Ist der Verwalter zusätzlich Stockwerkeigentümer, steht auch ihm die Anfechtung offen. In allen übrigen Fällen ist er nicht aktivlegitimiert. Als Vertragspartner der Stockwerkeigentümergemeinschaft ist er nicht Teil der Willensbildung und hat somit die Entscheidungen dieser zu akzeptieren. Diese Meinung ist in der Lehre nicht unumstritten.
Passivlegitimiert ist stets die Stockwerkeigentümergemeinschaft. Dies gilt selbst, wenn der Beschluss eines Ausschusses Gegenstand einer Anfechtung bildet.
 
     
  C. Formelle Voraussetzungen
Die Anfechtungsklage ist am Ort der gelegenen Sache einzureichen (Art. 19 Abs. 1 lit. b GestG). Es handelt sich nicht um einen zwingenden Gerichtsstand, weshalb eine Gerichtsstands- oder Schiedsgerichtsklausel zulässig ist.

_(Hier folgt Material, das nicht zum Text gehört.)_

(** [zf.namelist()] of the archive stored at [p], if there is one. *)
Definition namelist (w : World) (p : string) : option (list string) :=
  match path_node w p with
  | Some (File (Zip ms)) => Some (map fst ms)
  | _ => None
  end.

(** ** The module [inkpy_jinja.converter] *)

(** [d[key]] *)
Definition dict_getitem (d : gmap string PyVal) (key : string)
    : Exc + PyVal :=
  match d !! key with
  | Some v => inr v
  | None => inl KeyError
  end.

(** The attributes of a [dict] object are its methods; its keys are not
    attributes. *)
Definition dict_attributes : list string :=
  ["clear"; "copy"; "fromkeys"; "get"; "items"; "keys"; "pop"; "popitem";
   "setdefault"; "update"; "values"].

(** [getattr(d, name, default)] for a [dict] [d] and a public name *)
Definition getattr_dict (d : gmap string PyVal) (name : string)
    (dflt : PyVal) : PyVal :=
  if existsb (String.eqb name) dict_attributes
  then PyObj true ("<built-in method " +:+ name +:+ " of dict object>")
  else dflt.

(** [v.split('-')[0]] *)
Definition py_split_dash_first (v : PyVal) : Exc + PyVal :=
  match v with
  | PyStr s => inr (PyStr (first_segment "-"%char s))
  | _ => inl AttributeError
  end.

(** A backend class is called with [output_path] and [input_path] and
    gives an object with a [render()] method; the object is identified
    with that method. *)
Definition Backend : Type := M unit.
Definition BackendClass : Type := string -> string -> Backend.

Record Converter := mkConverter {
  source_file : string;
  output_path : string;
  data : gmap string PyVal;
  tmp_dir_master : PyVal;
  tmp_dir : string;
  tmp_odt : string;
  lang_code : PyVal;
  backend : Backend
}.

(** The assignments [self.lang_code = v] and [self.backend = b] *)
Definition assign_lang_code (self : Converter) (v : PyVal) : Converter :=
  mkConverter (source_file self) (output_path self) (data self)
    (tmp_dir_master self) (tmp_dir self) (tmp_odt self) v (backend self).

Definition assign_backend (self : Converter) (b : Backend) : Converter :=
  mkConverter (source_file self) (output_path self) (data self)
    (tmp_dir_master self) (tmp_dir self) (tmp_odt self) (lang_code self) b.

(** [trim_path], the function nested in [zip_dir]; [parentDir] and
    [dirToZip] are the variables it closes over. *)
Definition trim_path (parentDir dirToZip path : string) : string :=
  let archive_path := replace_first parentDir "" path in
  let archive_path :=
    if negb (str_is_empty parentDir)
    then replace_first (dirToZip +:+ "/") "" archive_path
    else archive_path in
  os_path_normcase archive_path.
(** * Sliding-window pattern search of the crypto pattern dashboard

    A shallow embedding of [find_similar_patterns] (src/maincode.py) and of
    the library behaviour it relies on: Python slices and positional lookup,
    [numpy.corrcoef] on binary64 numbers, [list.sort] with a key and
    [reverse=True], a [dict] used as a set of days, and [strftime]; of the
    same function as a program on a store of lists and dicts; and of
    [create_figure] and [update_chart], which call it. *)

From Stdlib Require Import ZArith List Floats Sorting.Sorted.
From stdpp Require Import gmap strings list sorting pretty.
Import ListNotations.

Local Open Scope Z_scope.

(** ** Python exceptions and results *)

Inductive PyError : Type :=
  | IndexError            (* positional indexer out of bounds *)
  | ValueError            (* array shapes that do not match *)
  | NotImplementedError   (* strftime on a year [datetime] does not have *)
  | AttributeError.       (* a method called on an object without it *)

Inductive PyResult (A : Type) : Type :=
  | Ok (a : A)
  | Raise (e : PyError).
Arguments Ok {A} a.
Arguments Raise {A} e.

Definition py_bind {A B} (m : PyResult A) (k : A -> PyResult B) : PyResult B :=
  match m with
  | Ok a => k a
  | Raise e => Raise e
  end.

Notation "'do' x <- m ; k" := (py_bind m (fun x => k))
  (at level 10, x name, m at level 100, k at level 200).

(** ** Positional access, as [Series.iloc] does it *)

Module Iloc.

(** [slice.indices]: a negative bound counts from the end, and both bounds
    are clamped to the sequence. *)
Definition clamp (len k : Z) : Z :=
  if k <? 0 then Z.max (k + len) 0 else Z.min k len.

Die Anfechtungsklage muss innert einem Monat nach Kenntnisnahme des Beschlusses erfolgen (Art. 75 ZGB). Die Frist beginnt mit dem Zeitpunkt zu laufen, in welchem dem Stockwerkeigentümer der gesamte Beschluss eröffnet wird. Sie läuft ungeachtet dessen, ob dieser die Widerrechtlichkeit erkennt oder nicht. Es ist daher ratsam, allen Eigentümern unverzüglich ein vollständiges und transparentes Protokoll zuzustellen.
 
     
  3. Wirkung des Urteils
Der Richter kann bei Erfüllung aller Voraussetzungen den Beschluss bloss aufheben. Eine Korrektur des Entscheides kann durch ihn nicht vorgenommen werden. Die Gemeinschaft hat demzufolge einen neuen Beschluss zu fassen. Art 647 Abs. 2 Ziff. 1 ZGB bildet dazu eine Ausnahme, da der Richter eine notwendige Verwaltungshandlung anordnen kann, wenn die Eigentümerschaft beschlossen hat, nichts zu unternehmen. Durch die Aufhebung wird der Beschluss rückwirkend für ungültig erklärt, das heisst, er konnte während keiner Zeit eine Rechtswirkung entfalten.